Playbill notes him as a performer in the 1912 musical Little Miss Brown. In addition to the original production, he was part of a national tour of this show. In 1915 Lemonier wrote the anthem, entitled Praise God We Are Not Weary, for the National Half Century Exposition and Lincoln Jubilee.

Lemonier collaborated with various other musicians and lyricists to produce compositions. In 1917, Lemonier established a sheet music business with Lew Payton and Tom Brown. He appeared on radio station WGY in 1923 as a whistler. In 1926 he was concentrating entirely on sacred music.
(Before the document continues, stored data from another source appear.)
Lemma PlanSprint_outcome st cmd md t :
  wp t (PlanSprint st cmd md)
    (outcome st md (tenantID st, "plan_sprint:" +:+ repositoryID st, IdempotencyKey md)
       (hashCommand md ["plan_sprint"; repositoryID st; pc_Title cmd; pc_Objective cmd]) Decode t).
Proof. unfold PlanSprint. wp_apply commandTx_control. apply planBody_performs. Qed.

Lemma SubmitSprint_outcome st cmd md t :
  wp t (SubmitSprint st cmd md)
    (outcome st md (tenantID st, "submit_sprint:" +:+ repositoryID st +:+ ":" +:+ sc_SprintID cmd,
       IdempotencyKey md)
       (hashCommand md ["submit_sprint"; sc_SprintID cmd; pretty (sc_ExpectedVersion cmd);
          sc_RiskClass cmd]) Decode t).
Proof. unfold SubmitSprint. wp_apply commandTx_control. apply submitBody_performs. Qed.

Lemma ResolveDecision_outcome st cmd md t :
  wp t (ResolveDecision st cmd md)
    (outcome st md (tenantID st,
         "resolve_decision:" +:+ repositoryID st +:+ ":" +:+ dc_DecisionID cmd, IdempotencyKey md)
       (hashCommand md ["resolve_decision"; dc_DecisionID cmd; pretty (dc_ExpectedVersion cmd);
          Sprint_bool (dc_Approve cmd); dc_Reason cmd]) Decode t).
Proof. unfold ResolveDecision. wp_apply commandTx_control. apply resolveBody_performs. Qed.

Lemma TransitionRun_outcome st id v target md t :
  wp t (TransitionRun st id v target md)
    (outcome st md (tenantID st, "transition_run:" +:+ repositoryID st +:+ ":" +:+ id,
         IdempotencyKey md)
       (hashCommand md ["transition_run"; id; pretty v; target]) decodeStoredRun t).
Proof. unfold TransitionRun. wp_apply commandTx_run. apply transitionBody_performs. Qed.

Lemma ResumeRun_outcome st id v md t :
  wp t (ResumeRun st id v md)
    (outcome st md (tenantID st, "resume_run:" +:+ repositoryID st +:+ ":" +:+ id,
         IdempotencyKey md)
       (hashCommand md ["resume_run"; id; pretty v]) decodeStoredRun t).
Proof. unfold ResumeRun. wp_apply commandTx_run. apply resumeBody_performs. Qed.

Lemma RecordToolAudit_outcome st record t :
  wp t (RecordToolAudit st record) (λ _, pg_effect st t).
Proof.
  unfold RecordToolAudit. wp_apply wp_appendToolAudit. intros es t' Haud _ Hg. wp_seq.
  by eapply eff_audit.
Qed.

Lemma then_effect {A B} st (m : Tx A) (f : A → B) t :
  wp t m (λ _, pg_effect st t) → wp t (a ← m; mret (f a)) (λ _, pg_effect st t).
Proof. intros Hm. wp_prim. eapply wp_mono; [done|]. intros a t' Heff. by wp_seq. Qed.

Lemma perform_wp st op t : wp t (perform st op) (λ _, pg_effect st t).
Proof.
  destruct op as [id obj md|[c md|c md|c md|id v target md|id v md|record]]; cbn [perform];
    apply then_effect;
    first [apply RecordToolAudit_outcome | eapply guarded_effect].
  - apply CreateRun_outcome.
  - apply PlanSprint_outcome.
  - apply SubmitSprint_outcome.
  - apply ResolveDecision_outcome.
  - apply TransitionRun_outcome.
  - apply ResumeRun_outcome.
Qed.

(** Whatever it returns, an operation has one of the effects. *)
Lemma perform_effect st op s r s' :
  perform st op s = (r, s') → pg_effect st (tables s) (tables s').
Proof.
  intros Hrun. destruct (safe_run _ _ _ _ _ (perform_safe st op) (perform_wp st op _) Hrun)
    as [Heq|(a & _ & Heff)]; [by apply eff_none|done].
Qed.
End operations.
== Views on Civil rights ==
Lemonier opined that Civil rights should be acquired over a period of time, and that forcing the issue would generate hatred instead of progress.
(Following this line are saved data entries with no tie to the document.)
(* ===== verification/AttemptRecords.v ===== *)
(** * Package [internal/persistence]: attempts, as records

    The attempt ([model.go]) and the documents the attempt commands store and
    emit ([attempts.go], [attempt_lifecycle.go]). *)

From S2P Require Import Prelude GoLib Contracts ControlMemory.

Record Attempt := mkAttempt {
  a_AttemptID : string;
  a_RunID : string;
  a_Ordinal : Z;
  a_Status : string;
  a_LeaseResourceType : string;
  a_LeaseResourceID : string;
  a_WorkerID : string;
  a_FencingToken : Z;
  a_StartedAt : option Time;
  a_FinishedAt : option Time;
  a_Version : Z;
  a_CreatedAt : Time;
  a_UpdatedAt : Time;
}.

Record createdAttemptEvent := mkCreatedAttempt {
  ca_AttemptID : string;
  ca_RunID : string;
  ca_Ordinal : Z;
  ca_Status : string;
  ca_LeaseResourceType : string;
  ca_LeaseResourceID : string;
  ca_WorkerID : string;
  ca_FencingToken : Z;
  ca_Version : Z;
  ca_CreatedAt : Time;
}.

Definition createdAttemptSnapshot (attempt : Attempt) : createdAttemptEvent :=
  mkCreatedAttempt (a_AttemptID attempt) (a_RunID attempt) (a_Ordinal attempt) (a_Status attempt)
    (a_LeaseResourceType attempt) (a_LeaseResourceID attempt) (a_WorkerID attempt)
    (a_FencingToken attempt) (a_Version attempt) (a_CreatedAt attempt).

(** The map [payload["result"]]: the result without its raw outputs. *)
Record resultSummary := mkResultSummary {
  rs_task_id : string;
  rs_adapter : string;
  rs_status : string;
  rs_retryable : bool;
  rs_termination_reason : string;
  rs_started_at : Time;
  rs_finished_at : Time;
  rs_duration_ms : Z;
  rs_exit_code : option Z;
  rs_stdout_sha256 : string;
  rs_stderr_sha256 : string;
  rs_report_sha256 : string;
  rs_usage : WorkerUsage;
  rs_evidence_refs : option (list string);
}.

(** The payload of [attempt.started] and [attempt.finished]. *)
Record attemptEvent := mkAttemptEvent {
  ae_attempt : Attempt;
  ae_result : option resultSummary;
}.

Record attemptReconciliationAuthority := mkAuthorityOf {
  aa_TenantID : string;
  aa_RepositoryID : string;
  aa_ResourceType : string;
  aa_ResourceID : string;
  aa_OwnerID : string;
  aa_FencingToken : Z;
}.
#[export] Instance authority_eq_dec : EqDecision attemptReconciliationAuthority.
Proof. solve_decision. Defined.

(** The payload of [attempt.reconciled]. *)
Record reconciledEvent := mkReconciledEvent {
  re_attempt : Attempt;
  re_reconciled_by : attemptReconciliationAuthority;
}.

Record attemptReconciliationCommand := mkReconciliationCommand {
  ac_TenantID : string;
  ac_RepositoryID : string;
  ac_IdempotencyKey : string;
  ac_ActorType : string;
  ac_ActorID : string;
  ac_CorrelationID : string;
  ac_CausationID : string;
}.

(** [Attempts] is [None] when it is [nil]. *)
Record attemptReconciliationReplay := mkReconciliationReplay {
  ar_Attempts : option (list Attempt);
  ar_Authority : attemptReconciliationAuthority;
  ar_Command : attemptReconciliationCommand;
}.

(** [encoding/json] at the types of this file. *)
Class AttemptCodecs `{Json} := {
  attempt_codec :: JsonCodec Attempt;
  created_codec :: JsonCodec createdAttemptEvent;
  attempt_event_codec :: JsonCodec attemptEvent;
  reconciled_codec :: JsonCodec reconciledEvent;
  reconciliation_codec :: JsonCodec attemptReconciliationReplay;
}.
(** What a stored run has to satisfy to be read back. *)
Record valid_run (run : Run) : Prop := {
  vr_id : match_classes runIDPattern (r_RunID run) = true;
  vr_schema : r_SchemaVersion run = "1.0";
  vr_objective : runes_outside 3 8000 (r_Objective run) = false;
  vr_state : ∃ p, phase_state p = r_State run;
  vr_version : (1 ≤ r_Version run ≤ 2 ^ 31 - 1)%Z;
  vr_created : ValidTimestamp (r_CreatedAt run) = true;
  vr_updated : ValidTimestamp (r_UpdatedAt run) = true;
  vr_order : Before (r_UpdatedAt run) (r_CreatedAt run) = false;
  vr_texts : pg_text (r_RunID run) = true ∧ pg_text (r_Objective run) = true;
}.

Lemma phase_text p : pg_text (phase_state p) = true.
Proof. by destruct p. Qed.

Lemma decode_valid `{!RunCodecLaws} run j :
  valid_run run → Marshal run = Ok j → decodeStoredRun j = Ok run.
Proof.
  intros [Hid Hsch Hobj [p Hp] Hv Hc Hu Ho [Ht1 Ht2]] Hm. unfold decodeStoredRun.
  unfold ValidTimestamp in Hc, Hu. bool_prop. destruct Hc as [Hc1 Hc2], Hu as [Hu1 Hu2].
  rewrite (run_roundtrip run j); [|cbn; rewrite Ht1, Ht2, Hsch, <-Hp, phase_text; done|done..].
  cbn [mbind res_bind]. unfold ParseRunID, validateObjective. rewrite Hid. cbn.
  rewrite bool_decide_eq_true_2 by done. cbn. rewrite Hobj. cbn.
  rewrite <-Hp, ParseState_phase. cbn. unfold ValidTimestamp. rewrite Hc1, Hc2, Hu1, Hu2, Ho.
  cbn. rewrite !orb_false_r. destruct (r_Version run <? 1)%Z eqn:Hlt; [|done]. bool_prop. lia.
Qed.
End histories.

(** ** The rows that commands write *)

Section writes.
Context `{Clock, Database, Sha256, Json, !Jsonb, Entropy, Sequences, UuidText}.
Context `{!JsonCodec Run, !JsonCodec Sprint, !JsonCodec Decision}.

(** A command writes one run and emits one run event. *)
Inductive run_write (st : PgStore) (t : Forja) : Emission → RunID → RunRow → Prop :=
| rw_created run u p :
    drafted t run → run_check (r_RunID run) (new_run st u run) = false → Marshal run = Ok p →
    run_write st t (run_emission "run.created" run p) (r_RunID run) (new_run st u run)
| rw_moved id row target run' p :
    run_step st t id row target run' → Marshal run' = Ok p →
    run_write st t (run_emission "run.transitioned" run' p) id (moved_run row run').

Lemma performed_run_write st md t es t1 :
  performed st md t es t1 → ∃ e id row,
    run_write st t e id row ∧ filter (λ e, em_aggregate_type e = "run") es = [e] ∧
    runs (canonical t1) = <[id := row]> (runs (canonical t)) ∧ stream t1 = stream t ∧
    work t1 = work t ∧ repositories (canonical t1) = repositories (canonical t).
Proof.
  destruct 1; eexists _, _, _; (split; [first [by eapply rw_created | by eapply rw_moved]|]);
    split_and!; try reflexivity.
Qed.

Lemma run_write_scope st t e id row : run_write st t e id row → run_scope row = store_scope st.
Proof. destruct 1 as [|? ? ? ? ? []]; done. Qed.

Lemma scan_new st u t run : drafted t run → scanRun (r_RunID run) (new_run st u run) = run.
Proof.
  intros (_ & Hsch & _ & _ & [n Hc] & Hu & _). destruct run. cbn in *. subst.
  unfold scanRun. cbn. by rewrite !(timestamptz_idem (clock_reading n)).
Qed.

Lemma scan_step st t id row target run' :
  run_step st t id row target run' → scanRun id (moved_run row run') = run'.
Proof.
  intros [_ _ _ [n ->] _ _]. unfold scanRun, stamped, moved_run, advance. cbn. f_equal.
  apply timestamptz_idem.
Qed.
End writes.

Section validity.
Context `{Clock, !ClockStarted, Json, !Jsonb, UuidText}.
Context `{!JsonCodec Run, !JsonCodec Sprint, !JsonCodec Decision}.

Lemma timestamptz_late t :
  (instant zero_time + Microsecond ≤ instant t)%Z → ValidTimestamp (timestamptz t) = true.
Proof.
  intros Hlate. unfold ValidTimestamp, timestamptz, IsZero.
  assert (instant zero_time + Microsecond ≤ instant (Truncate (UTC t) Microsecond))%Z as Hl.
  { rewrite Truncate_floor by done. cbn [UTC instant].
    pose proof (Z.div_le_lower_bound (instant t - instant zero_time) Microsecond 1).
    unfold Microsecond in *. lia. }
  rewrite (proj2 (Z.eqb_neq _ _)); [done|]. unfold Microsecond in *. lia.
Qed.

Lemma new_valid st u t run :
  drafted t run → run_check (r_RunID run) (new_run st u run) = false → valid_run run.
Proof.
  intros (_ & Hsch & Hst & Hv & [n Hc] & Hu & Ht1 & Ht2) Hchk. unfold run_check in Hchk.
  cbn in Hchk. bool_prop. destruct Hchk as [[[Hid Hobj] _] Hord].
  assert (ValidTimestamp (r_CreatedAt run) = true) as Hval
    by (rewrite Hc; apply timestamptz_late, clock_started).
  split; try done.
  - rewrite Hst. by exists Draft.
  - rewrite Hv. lia.
  - by rewrite Hu.
Qed.

(** The time of a change: not before the clock, not before the last change. *)
Lemma step_time st t id row target run' :
  run_step st t id row target run' →
  ValidTimestamp (r_UpdatedAt run') = true ∧
  (instant (timestamptz (run_updated row)) ≤ instant (r_UpdatedAt run'))%Z ∧
  timestamptz (r_UpdatedAt run') = r_UpdatedAt run'.
Proof.
  intros [_ _ _ [n ->] _ _]. cbn [stamped advance r_UpdatedAt scanRun].
  change (postgresTimestamp ?x) with (timestamptz x).
  pose proof (clock_started n) as Hcl. split_and!; [| |apply timestamptz_idem].
  - apply timestamptz_late. unfold Before. destruct (_ <? _)%Z eqn:Hlt; bool_prop; lia.
  - rewrite <-(timestamptz_idem (run_updated row)) at 1. apply timestamptz_mono.
    unfold Before. destruct (_ <? _)%Z eqn:Hlt; bool_prop; lia.
Qed.

Lemma run_step_version st t id row target run' :
  run_step st t id row target run' → (1 ≤ run_version row ≤ 2 ^ 31 - 1)%Z →
  r_Version run' = (run_version row + 1)%Z.
Proof.
  intros [_ _ _ [n ->] _ _] Hv. cbn [stamped advance r_Version scanRun].
  apply incr_lt. unfold int_max. lia.
Qed.

Lemma step_valid st t id row target run' :
  run_step st t id row target run' → valid_run (scanRun id row) → valid_run run'.
Proof.
  intros Hstep [Hid Hsch Hobj [p Hp] Hv Hc Hu Ho [Ht1 Ht2]].
  destruct (step_time _ _ _ _ _ _ Hstep) as (Hval & Hle & _).
  pose proof (run_step_version _ _ _ _ _ _ Hstep Hv) as Hver.
  destruct Hstep as [Hrow Hsc Hct [n ->] Hchk Hmax]. cbn in *. split; cbn; try done.
  - destruct (CanTransition_phases _ _ Hct) as (_ & q & _ & Hq). by exists q.
  - lia.
  - unfold Before in *. bool_prop. cbn in *. lia.
Qed.

Lemma new_history `{!RunCodecLaws} st md u t run p eventID :
  drafted t run → run_check (r_RunID run) (new_run st u run) = false → Marshal run = Ok p →
  run_history (r_RunID run)
    [event_row st md (run_emission "run.created" run p) eventID] run.
Proof.
  intros Hdr Hchk Hm. pose proof (new_valid st u t run Hdr Hchk) as Hval.
  destruct Hdr as (_ & _ & Hst & Hv & [n Hc] & Hu & _).
  apply rh_created; try done; cbn.
  - by apply decode_valid.
  - rewrite Hu, Hc. apply timestamptz_idem.
Qed.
==List of selected compositions==
- Adopted Child, with W. J. Carle, music; words by Henry Creamer. Recorded 1912 by Bob Roberts.
- Dear Old Moonlight, music; words by Henry Creamer. Recorded by the Peerless Quartet.
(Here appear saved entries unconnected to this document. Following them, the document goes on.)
Lemma puts_map q `{!QueueLaws q} cs x :
  NoDup cs.*1 → (∀ c, c ∈ cs → is_Some (q_map q x !! c.1)) →
  q_map q (puts q cs x) = list_to_map cs ∪ q_map q x.
Proof.
  revert x. induction cs as [|[id d] cs IH]; intros x Hnd Hin.
  { cbn. by rewrite (left_id_L ∅ (∪)). }
  change (puts q ((id, d) :: cs) x) with (puts q cs (q_put q id d x)).
  change (list_to_map ((id, d) :: cs)) with (<[id:=d]> (list_to_map cs : gmap Z Delivery)).
  apply NoDup_cons in Hnd as [Hid Hnd].
  assert (is_Some (q_map q x !! id)) as Hsome by (apply (Hin (id, d)); left).
  assert (q_map q (q_put q id d x) = <[id:=d]> (q_map q x)) as Hput by by apply q_put_map.
  rewrite IH, Hput; [|done|].
  - rewrite <-insert_union_r by (by apply not_elem_of_list_to_map_1).
    by rewrite insert_union_l.
  - intros c Hc. rewrite Hput. apply lookup_insert_is_Some'. right. apply Hin. by right.
Qed.

(** What every update of a row keeps, a batch keeps. *)
Lemma puts_keeps {A} (f : Stream → A) q cs x :
  (∀ id d x, f (q_put q id d x) = f x) → f (puts q cs x) = f x.
Proof.
  intros Hf. revert x. induction cs as [|c cs IH]; intros x; [done|].
  change (puts q (c :: cs) x) with (puts q cs (q_put q c.1 c.2 x)). by rewrite IH, Hf.
Qed.

Lemma elem_of_ordered m r : r ∈ ordered m ↔ m !! r.1 = Some r.2.
Proof.
  unfold ordered. rewrite merge_sort_Permutation. destruct r. apply elem_of_map_to_list.
Qed.

Lemma NoDup_ordered m : NoDup (ordered m).*1.
Proof. unfold ordered. rewrite merge_sort_Permutation. apply NoDup_fst_map_to_list. Qed.

Lemma swp_claimable s d (Q : bool → DB Forja → Prop) :
  (∀ b s', tables s' = tables s → readings s ≤ readings s' → statements s' = statements s →
     (b = true → ripe (readings s) (readings s') d) → Q b s') →
  swp s (claimable d) Q.
Proof.
  intros HQ. unfold claimable. swp_seq. unfold After.
  assert (∀ n k, n ≤ readings s → readings s < k → (instant (clock_reading (readings s)) <? instant (dl_available d))%Z = false →
    sometime n k (λ now, (instant (dl_available d) ≤ instant now)%Z)) as Hav.
  { intros n k Hn Hk Hlt. exists (readings s). bool_prop. split; [lia|done]. }
  destruct (_ <? _)%Z eqn:Hlt; [|case_bool_decide as Hp; [|case_bool_decide as Hi]].
  - swp_seq. apply HQ; cbn; [done|lia|done|done].
  - swp_seq. apply HQ; cbn; [done|lia|done|]. intros _. split; [apply Hav; (lia || done)|by left].
  - destruct (dl_locked_until d) as [u|] eqn:Hu; swp_seq; apply HQ; cbn; try done; try lia.
    intros Hle. split; [apply Hav; (lia || done)|]. right. split; [done|]. exists u.
    split; [done|]. exists (S (readings s)). bool_prop. split; [lia|done].
  - swp_seq. apply HQ; cbn; [done|lia|done|done].
Qed.

Lemma swp_candidates s locked rows limit (Q : list (Z * Delivery) → DB Forja → Prop) :
  (∀ picked s', tables s' = tables s → readings s ≤ readings s' → statements s' = statements s →
     sublist picked rows → length picked ≤ limit →
     Forall (λ r, ripe (readings s) (readings s') r.2) picked → Q picked s') →
  swp s (candidates locked rows limit) Q.
Proof.
  revert s limit Q. induction rows as [|r rows IH]; intros s limit Q HQ.
  { cbn. swp_seq. apply HQ; (done || constructor || cbn; lia). }
  destruct limit as [|limit]; cbn [candidates].
  { swp_seq. apply HQ; (done || apply sublist_nil_l). }
  swp_seq. apply swp_claimable. intros b s1 Ht1 Hr1 Hs1 Hripe.
  destruct (b && _) eqn:Hb.
  - swp_seq. apply IH. intros picked s2 Ht2 Hr2 Hs2 Hsub Hlen Hall. swp_seq.
    apply andb_true_iff in Hb as [-> _].
    apply HQ; [congruence|lia|congruence|by apply sublist_skip|cbn; lia|]. constructor.
    + eapply ripe_mono; [| |by apply Hripe]; lia.
    + eapply Forall_impl; [exact Hall|]. intros r' Hr'. eapply ripe_mono; [| |exact Hr']; lia.
  - apply IH. intros picked s2 Ht2 Hr2 Hs2 Hsub Hlen Hall.
    apply HQ; [congruence|lia|congruence|by apply sublist_cons|done|].
    eapply Forall_impl; [exact Hall|]. intros r' Hr'. eapply ripe_mono; [| |exact Hr']; lia.
Qed.
(** [c] is the row claimed at a reading between [n] and [n']. *)
Definition new_claim (q : Queue) (worker : string) (ttl : Z * Z) (n n' : nat)
    (row c : Z * Delivery) : Prop :=
  c.1 = row.1 ∧ ∃ i, n ≤ i < n' ∧
    c.2 = claimedDelivery worker (AddInterval (clock_reading i) (interval ttl)) row.2 ∧
    (dl_token row.2 < int_max)%Z ∧ (dl_attempts row.2 < 2 ^ 31 - 1)%Z ∧ q_check q c.2 = false.

Lemma swp_claim_rows s q op worker ttl rows (Q : list (Z * Delivery) → DB Forja → Prop) :
  (∀ cs s', tables s' = with_stream (puts q cs) (tables s) → readings s ≤ readings s' →
     statements s' = statements s →
     Forall2 (new_claim q worker ttl (readings s) (readings s')) rows cs → Q cs s') →
  swp s (claim_rows q op worker ttl rows) Q.
Proof.
  revert s Q. induction rows as [|row rows IH]; intros s Q HQ; cbn [claim_rows].
  { swp_seq. apply HQ; [by destruct s as [[]]|lia|done|constructor]. }
  unfold claim_row. swp_seq. apply IH. intros cs s' Ht Hr Hs Hall. cbn in Ht, Hr, Hs. swp_seq.
  unfold counters_fault in *. constraints. bool_prop. cbn in *.
  apply HQ; [done|lia|congruence|]. constructor.
  - split; [done|]. exists (readings s). cbn. split_and!; (done || lia).
  - eapply Forall2_impl; [exact Hall|]. intros r c (Hid & i & Hi & Hc). split; [done|].
    exists i. split; [cbn in Hi; lia|done].
Qed.

(** What a claim statement hands out. *)
Record batch (q : Queue) (worker : string) (limit : Z) (ttl : Z * Z) (n n' : nat) (x : Stream)
    (cs : list (Z * Delivery)) : Prop := {
  batch_distinct : NoDup cs.*1;
  batch_sorted : StronglySorted Z.le cs.*1;
  batch_limit : (Z.of_nat (length cs) ≤ Z.max 0 limit)%Z;
  batch_rows : ∀ c, c ∈ cs → ∃ d, q_map q x !! c.1 = Some d ∧ ripe n n' d ∧
                 new_claim q worker ttl n n' (c.1, d) c;
}.

Lemma new_claims_keys q worker ttl n n' rows cs :
  Forall2 (new_claim q worker ttl n n') rows cs → cs.*1 = rows.*1.
Proof. induction 1 as [|r c rows cs [Heq _] _ IH]; [done|]. cbn. by rewrite Heq, IH. Qed.

Lemma ordered_sorted m : StronglySorted Z.le (ordered m).*1.
Proof.
  pose proof (StronglySorted_merge_sort row_le (map_to_list m)) as Hs. fold (ordered m) in Hs.
  induction Hs as [|a l _ IH Hall]; [constructor|]. cbn. constructor; [done|].
  by apply Forall_fmap.
Qed.

Lemma sublist_sorted {A} (R : relation A) l k : sublist l k → StronglySorted R k → StronglySorted R l.
Proof.
  induction 1 as [|x l k Hsub IH|x l k Hsub IH]; [done| |];
    intros [Hs Hall]%StronglySorted_inv; [|by apply IH].
  constructor; [by apply IH|]. rewrite Forall_forall in *. intros y Hy.
  apply Hall. by eapply elem_of_sublist.
Qed.

Lemma Forall2_source {A B} (R : A → B → Prop) l k y :
  Forall2 R l k → y ∈ k → ∃ x, x ∈ l ∧ R x y.
Proof.
  induction 1 as [|a b l k Hab _ IH]; [by intros ?%elem_of_nil|].
  intros [->|Hy]%elem_of_cons; [exists a; split; [left|done]|].
  destruct (IH Hy) as (x & Hx & HR). exists x. split; [by right|done].
Qed.

Lemma sublist_keys (l k : list (Z * Delivery)) : sublist l k → sublist l.*1 k.*1.
Proof. induction 1; by constructor. Qed.

Lemma swp_claim s q op params worker limit ttl (Q : list (Z * Delivery) → DB Forja → Prop) :
  (∀ cs s', tables s' = with_stream (puts q cs) (tables s) → readings s ≤ readings s' →
     forallb pg_text params = true →
     batch q worker limit ttl (readings s) (readings s') (stream (tables s)) cs → Q cs s') →
  swp s (claim q op params worker limit ttl) Q.
Proof.
  intros HQ. unfold claim. swp_seq. apply swp_intro. intros locked s0 [= <- <-]. swp_seq.
  apply swp_candidates. intros picked s1 Ht1 Hr1 _ Hsub Hlen Hripe.
  apply swp_claim_rows. intros cs s2 Ht2 Hr2 _ Hnew. cbn in Ht1, Hr1.
  pose proof (new_claims_keys _ _ _ _ _ _ _ Hnew) as Hkeys.
  apply HQ; [congruence|cbn in *; lia|done|]. split.
  - rewrite Hkeys. eapply sublist_NoDup; [apply NoDup_ordered|by apply sublist_keys].
  - rewrite Hkeys. eapply sublist_sorted; [by apply sublist_keys|apply ordered_sorted].
  - rewrite <-(Forall2_length _ _ _ Hnew). lia.
  - intros c Hc. destruct (Forall2_source _ _ _ c Hnew Hc) as ([id d] & Hrow & Heq & i & Hi & Hd).
    cbn in Heq. exists d. rewrite Heq. pose proof (elem_of_sublist _ _ _ Hrow Hsub) as Hin.
    split; [by apply elem_of_ordered in Hin|]. split.
    + rewrite Forall_forall in Hripe. specialize (Hripe _ Hrow). cbn in *.
      eapply ripe_mono; [| |exact Hripe]; cbn; lia.
    + split; [done|]. exists i. split; [lia|done].
Qed.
- Good Afternoon, Mr. Jenkins, music; words by Cecil Mack. Recorded 1901 by George Walker.
- Honey Lou, music; lyrics by Ed Rose. Recorded 1908 by Collins & Harlan. Joel Whitburn estimates the Victor Records version was the sixth best selling recording of late January, 1909.
- I Wonder What Makes It Snow, music; lyrics by Tom Brown. Recorded 1904 by Billy Murray.
- I'd Like to Be a Real Lady. Recorded 1908 by Collins & Harlan.
- I'll Be Your Dewdrop Rosey, music; words by Richard H. Gerard. Included in show "Foxy Grandpa", where originally performed by Joseph Hart and Carrie DeMar.
- I'm Just Barely Livin', Dat's All, music; words by Harry Brown. Recorded 1904 by Bob Roberts.
- In My Old Home (in Dixie Land), music; words by Mord Allen. Performed by Bert Williams.
- Is Everybody Happy? (1905) with Ernest Hogan, music; words by Frank Williams. Included in musical play Rufus Rastus. Recorded circa 1905 by Arthur Collins.
- Junie, music; words by Cecil Mack. Recorded 1901 by George Walker.
- Just One Word of Consolation, with Frank B. Williams. Recorded 1906 by Harry Tally. Recorded 1911 by Will Oakland. Recorded 1928 by Scrappy Lambert. Recorded 1936 by Bing Crosby.
- Lovie Dear, music; words by Fred Bonny. Originally performed by Aida Overton Walker.
- Mary Ellen, music; words by Alfred Bryan. Recorded 1904 by Billy Murray.
- Miss Hannah from Savannah, music; words by Cecil Mack. Originally performed by Aida Overton Walker.
- My Cabin Door, music; words by Grant Stewart. Originally performed by Hattie Williams and Sam Bernard in musical production The Rollicking Girl
- My Dear Luzon, music; words by Jesse A. Shipp. Featured in Broadway musical In Dahomey.
- Play That Rag, music; words by Ed Rose. Recorded 1908 by Collins and Harlan.
- Sweetness, music; words by Henry Creamer. Recorded 1910 by the Peerless Quartet.
- That Was Me, music; words by Ed Rose. Recorded 1909 by Bob Roberts.